L’appalto e’ un contratto commutativo. L’entita’ oggettiva delle prestazioni delle Parti e’ sempre determinata o, comunque, determinabile sulla base di elementi certi.
Altra caratteristica dell’appalto e’ quella di essere di norma un contratto ad esecuzione prolungata. Questa peculiarita’ comporta che prima che l’esecuzione venga ultimata, possono presentarsi difficolta’ o sopraggiungere eventi che non erano stati previsti al momento genetico, tali da rendere potenzialmente piu’ onerosa la prestazione a carico dell’appaltatore.
La circostanza che sia connaturata all’appalto una certa alea economica, non deve farlo confondere con la categoria dei contratti aleatori che si caratterizzano perche’ nel momento della loro conclusione, e’ incerto se sara’ dovuta la prestazione di una delle Parti o, quantomeno, la sua entita’ oggettiva.
Entro certi limiti, infatti, il rischio di un maggior o minor costo della prestazione resta definitivamente a carico della Parte che l’abbia subito.
Tuttavia, superati determinati limiti che siano imprevedibili al momento genetico del rapporto, l’ordinamento interviene riequilibrando le prestazioni a carico dell’appaltatore, tramite l’istituto della “revisione prezzi”.
L’istituto della revisione prezzi presenta pero’ caratteristiche molto diverse a seconda che si tratti di un appalto pubblico o privato.
Nell’ambito degli appalti pubblici, occorre poi distInguere a secondo che si tratti di un appalto pubblico di forniture e servizi o di un appalto di lavori.
In questa prima parte del presente lavoro, premessa la regola posta dal codice civile a disciplina dell’appalto in generale, per ragioni di spazio, ci occuperemo unicamente della revisione prezzi negli appalti di servizi e forniture, rinviando al prossimo numero della Rivista l’approfondimento in materia di revisione prezzi nei lavori pubblici.
2 LA REGOLA CODICISTICA.
Secondo la regola generale posta dal codice civile (art. 1664, 1 comma) il diritto alla revisione del prezzo dell’appalto sorge qualora si verifichi una variazione del costo della mano d’opera o dei materiali, che abbia carattere di imprevedibilita’ e superi il decimo del prezzo complessivo convenuto.

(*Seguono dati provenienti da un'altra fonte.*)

(** C7.  An authentication that does not succeed leaves the stored
    token and expiry as they were: a well-formed answer other than
    success makes it return [False], an unreachable service or a body
    that is not JSON makes it raise, and in both cases -- and in any
    other that is not a success -- the object is unchanged. *)
Theorem authenticate_failure_keeps_session (w : world) (r : result bool) (w' : world) :
  authenticate E w = (r, w') ->
  (r <> Ok true -> self w' = self w)
  /\ (forall resp,
        server E (sent w) (auth_request E (self w)) = Json resp ->
        is_success resp = Ok false -> r = Ok false)
  /\ (server E (sent w) (auth_request E (self w)) = Unreachable
      \/ server E (sent w) (auth_request E (self w)) = NotJson ->
      exists e, r = Raise e).
Proof.
  rewrite authenticate_unfold. cbv zeta.
  intros H. split; [| split].
  - intros Hr.
    destruct (server E (sent w) _) as [| | resp | | body];
      try (injection H as <- <-; reflexivity).
    destruct (is_success resp) as [[|] | e];
      try (injection H as <- <-; reflexivity).
    destruct (login_token resp) as [token | e];
      injection H as <- <-; [contradiction Hr |]; reflexivity.
  - intros resp Hs Hok. rewrite Hs, Hok in H. injection H as <- _. reflexivity.
  - intros [Hs | Hs]; rewrite Hs in H; injection H as <- _; eauto.
Qed.

(** C8.  When authentication succeeds with the clock reading [T], the
    token is expired at [T + 7200] and not yet at [T + 7200 - 1]. *)
Theorem token_expires_after_validity_window (w w' : world) :
  authenticate E w = (Ok true, w') ->
  fst (is_token_expired (at_time w' (clock w' + 7200))) = Ok true
  /\ fst (is_token_expired (at_time w' (clock w' + 7200 - 1))) = Ok false.
Proof.
  intros H. apply authenticate_success in H. destruct H as [token ->].
  unfold is_token_expired, bind, time_time, get_self, ret, at_time, logged_in.
  cbn [fst self clock _token_expires_at].
  unfold _token_valid_time. split; f_equal.
  - apply Qle_bool_iff. apply Qle_refl.
  - destruct (Qle_bool _ _) eqn:Hle; [| reflexivity].
    apply Qle_bool_iff in Hle. exfalso. lra.
Qed.

End Session.

Lemma authenticate_failure_keeps_session_witness :
  let E := sample_env refusing_service in
  let w := session_at 9000 in
  authenticate E w = (Ok false, posted E w (auth_request E (self w)))
  /\ self (posted E w (auth_request E (self w))) = self w.
Proof.
  split; [reflexivity |].
  refine (proj1 (authenticate_failure_keeps_session
                   (sample_env refusing_service) (session_at 9000)
                   (Ok false) _ eq_refl) _).
  discriminate.
Defined.
(** X26. The rotation where it works. In a room whose [setupData]
    records teams:
    - a team that is not among the recorded ones is answered 404, nothing
      changed;
    - for a recorded team, the members being the slots whose
      [data.teamData.teamID] is the team, and the loop of the handler
      being able to read every slot of the room (the [data] of the slot
      is neither [undefined] nor [null] and has no own property
      [hasOwnProperty], and its [teamData], when it has one, is neither
      [undefined] nor [null]): with at most one member the stored state
      stays as it is; with exactly one member flagged leader, at least
      one other member, and the leader list [leadersID] recorded, the
      rotation picks one of the other members, different from the old
      leader, flags it leader and unflags the old one, so that it is the
      only leader of the team, keeps the same members, leaves all other
      slots and the recorded teams as they were, replaces the first
      occurrence of the old leader in [leadersID] by the new one, and
      persists the result. *)
Theorem UpdateLeader_rotates random ctx s m tid sd ts ex :
  db s !! params_id ctx = Some m →
  params_team ctx = Some tid →
  setupData m = Some sd →
  JS.truthy sd = true →
  JS.get_prop sd "teams" = Some (VArr ts ex) →
  (find_team ts tid = Some None → rejects 404 (UpdateLeader random ctx s) s)
  ∧ (∀ team,
       find_team ts tid = Some (Some team) →
       (∀ i p, players m !! i = Some p → is_Some (role tid (opt_val (data p)))) →
       (length (members tid true (players m) ++ members tid false (players m)) ≤ 1 →
        ∃ r, UpdateLeader random ctx s = (r, s))
       ∧ (∀ old ls lex,
            members tid true (players m) = [old] →
            members tid false (players m) ≠ [] →
            JS.get_prop sd "leadersID" = Some (VArr ls lex) →
            ∃ new report m' sd',
              UpdateLeader random ctx s
              = (Ok (Some report),
                 mkServer (<[params_id ctx := m']> (db s)) (ticks s))
              ∧ new ∈ members tid false (players m)
              ∧ new ≠ old
              ∧ playerID_newLeader report = pretty new
              ∧ (∀ i, role_at tid (players m') i = Some (Some true) ↔ i = new)
              ∧ role_at tid (players m') old = Some (Some false)
              ∧ (∀ i, (∃ b, role_at tid (players m') i = Some (Some b))
                      ↔ (∃ b, role_at tid (players m) i = Some (Some b)))
              ∧ (∀ i, i ≠ new → i ≠ old → players m' !! i = players m !! i)
              ∧ setupData m' = Some sd'
              ∧ JS.get_prop sd' "teams" = Some (VArr ts ex)
              ∧ JS.get_prop sd' "leadersID"
                = Some (VArr (replace_first (VStr (pretty old)) (VStr (pretty new)) ls)
                             lex))).
Proof.
  intros Hm Htid Hsd Htruthy Hteams. split.
  { intros Hfind. unfold UpdateLeader, rejects, bind, fetch, required, ret.
    rewrite Hm, Htid. erewrite check_team_missing by done. by eexists. }
  intros team Hfind Hread.
  pose proof (check_team_found m tid sd ts ex team s Hsd Htruthy Hteams Hfind) as Hcheck.
  pose proof (classify_members (players m) tid Hread) as Hclass.
  pose proof (UpdateLeader_run random ctx s m tid _ _ Hm Htid Hcheck Hclass) as Hrun.
  split.
  - intros Hsize. rewrite Hrun.
    destruct (members tid false (players m)) as [|x others]; [by eexists|].
    destruct (members tid true (players m)) as [|l leaders];
      [|simpl in Hsize; rewrite length_app in Hsize; simpl in Hsize; lia].
    simpl. rewrite rotate_no_leader. by eexists.
  - intros old ls lex Hleaders Hothers Hls.
    rewrite Hleaders in Hrun. simpl in Hrun.
    destruct (members tid false (players m)) as [|x others] eqn:Ho; [done|].
    clear Hothers.
    destruct (lookup_lt_is_Some_2 (x :: others) (random mod length (x :: others)))
      as [new Hdraw].
    { apply Nat.mod_upper_bound. simpl. lia. }
    assert (new ∈ x :: others) as Hnew' by (by eapply list_elem_of_lookup_2).
    assert (new ∈ members tid false (players m)) as Hnew by (by rewrite Ho).
    assert (old ∈ members tid true (players m)) as Hold.
    { rewrite Hleaders. by left. }
    pose proof Hnew as Hrn. pose proof Hold as Hro.
    apply elem_of_members in Hrn, Hro.
    assert (new ≠ old) as Hne by (intros ->; congruence).
    destruct (role_at_Some _ _ _ _ Hrn) as (pn & Hpn & Hrn').
    destruct (role_at_Some _ _ _ _ Hro) as (po & Hpo & Hro').
    destruct (rotate_run m random tid old (x :: others) new pn po sd ls lex
                Hdraw Hpn Hpo Hne Hrn' Hro' Hsd Hls)
      as (dn & dold & sd' & Hdn & _ & Hdo & _ & Hsd' & Hrot).
    cbv zeta in Hrot. rewrite Hrot in Hrun.
    pose proof (lookup_lt_Some _ _ _ Hpn) as Hltn.
    pose proof (lookup_lt_Some _ _ _ Hpo) as Hlto.
    set (ps' := <[old := set_data (Some dold) po]>
                  (<[new := set_data (Some dn) pn]> (players m))) in *.
    assert (role_at tid ps' new = Some (Some true)) as Hnew2.
    { unfold role_at, ps'. rewrite list_lookup_insert_ne by done.
      rewrite list_lookup_insert_eq by done. done. }
    assert (role_at tid ps' old = Some (Some false)) as Hold'.
    { unfold role_at, ps'.
      rewrite list_lookup_insert_eq by (by rewrite length_insert). done. }
    assert (∀ i, i ≠ new → i ≠ old → ps' !! i = players m !! i) as Hframe.
    { intros i Hin Hio. unfold ps'. by rewrite !list_lookup_insert_ne. }
    eexists new, _, _, sd'. split; [exact Hrun|]. simpl.
    do 3 (split; [done|]). split; [|split; [done|split; [|split; [done|]]]].
    + intros i. split; [|by intros ->].
      intros Hi. destruct (decide (i = new)) as [|Hin]; [done|]. exfalso.
      destruct (decide (i = old)) as [->|Hio]; [congruence|].
      assert (i ∈ members tid true (players m)) as Hmem.
      { apply elem_of_members. unfold role_at in *. by rewrite <- Hframe. }
      rewrite Hleaders in Hmem. by apply list_elem_of_singleton in Hmem.
    + intros i. destruct (decide (i = new)) as [->|Hin]; [split; eauto|].
      destruct (decide (i = old)) as [->|Hio]; [split; eauto|].
      unfold role_at. by rewrite Hframe.
    + split; [done|]. split.
      * rewrite (get_prop_set_ne sd "leadersID" "teams" _ sd') by done. done.
      * by eapply get_prop_set_eq.
Qed.

Lemma UpdateLeader_rotates_witness :
  rejects 404 (UpdateLeader 1 (Demo.on_team "7") one_team) one_team
  ∧ (∃ r, UpdateLeader 1 (Demo.on_team "0") lone_team = (r, lone_team))
  ∧ ∃ new report s',
      UpdateLeader 1 (Demo.on_team "0") one_team = (Ok (Some report), s')
      ∧ new ∈ [1; 2]
      ∧ new ≠ 0
      ∧ playerID_newLeader report = pretty new.
Proof.
  split; [|split].
  - edestruct (UpdateLeader_rotates 1 (Demo.on_team "7") one_team) as [Hmissing _];
      [vm_compute; reflexivity | reflexivity | reflexivity | reflexivity
      | vm_compute; reflexivity |].
    apply Hmissing. vm_compute. reflexivity.
  - edestruct (UpdateLeader_rotates 1 (Demo.on_team "0") lone_team) as [_ Hteam];
      [vm_compute; reflexivity | reflexivity | reflexivity | reflexivity
      | vm_compute; reflexivity |].
    edestruct Hteam as [Hsmall _]; [vm_compute; reflexivity | |].
    + intros i p Hp%list_elem_of_lookup_2.
      repeat (apply elem_of_cons in Hp as [->|Hp]; [vm_compute; eauto|]).
      by apply elem_of_nil in Hp.
    + apply Hsmall. vm_compute. lia.
  - edestruct (UpdateLeader_rotates 1 (Demo.on_team "0") one_team) as [_ Hteam];
      [vm_compute; reflexivity | reflexivity | reflexivity | reflexivity
      | vm_compute; reflexivity |].
    edestruct Hteam as [_ Hrot]; [vm_compute; reflexivity | |].
    + intros i p Hp%list_elem_of_lookup_2.
      repeat (apply elem_of_cons in Hp as [->|Hp]; [vm_compute; eauto|]).
      by apply elem_of_nil in Hp.
    + edestruct (Hrot 0) as (new & report & m' & sd' & Hrun & Hnew & Hne & Hid & _);
        [vm_compute; reflexivity | vm_compute; discriminate
        | vm_compute; reflexivity |].
      exists new, report. eexists. split; [exact Hrun|]. split; [exact Hnew|].
      split; [exact Hne | exact Hid].
Defined.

In altre parole, come detto sopra, l’ordinamento pone a carico delle Parti un’alea economica che resti nei limiti anzidetti. Questo “rischio” non e’ tuttavia tale da modificare la natura dell’appalto che e’ -e resta- un contratto commutativo.
La norma, analogamente alla previsione dell’art. 1467 del codice civile (che regola l’ipotesi della eccessiva onerosita’ sopravvenuta nei contratti a prestazioni corrispettive), vuole disciplinare il fenomeno della “sopravvenienza” che caratterizza i contratti di durata, ad esecuzione differita o prolungata.
Secondo questa impostazione, tutti gli eventi che al momento genetico dell’obbligazione contrattuale, sono ragionevolmente prevedibili e possono incidere sull’economia del contratto, restano a carico della Parte che ne subisce le conseguenze.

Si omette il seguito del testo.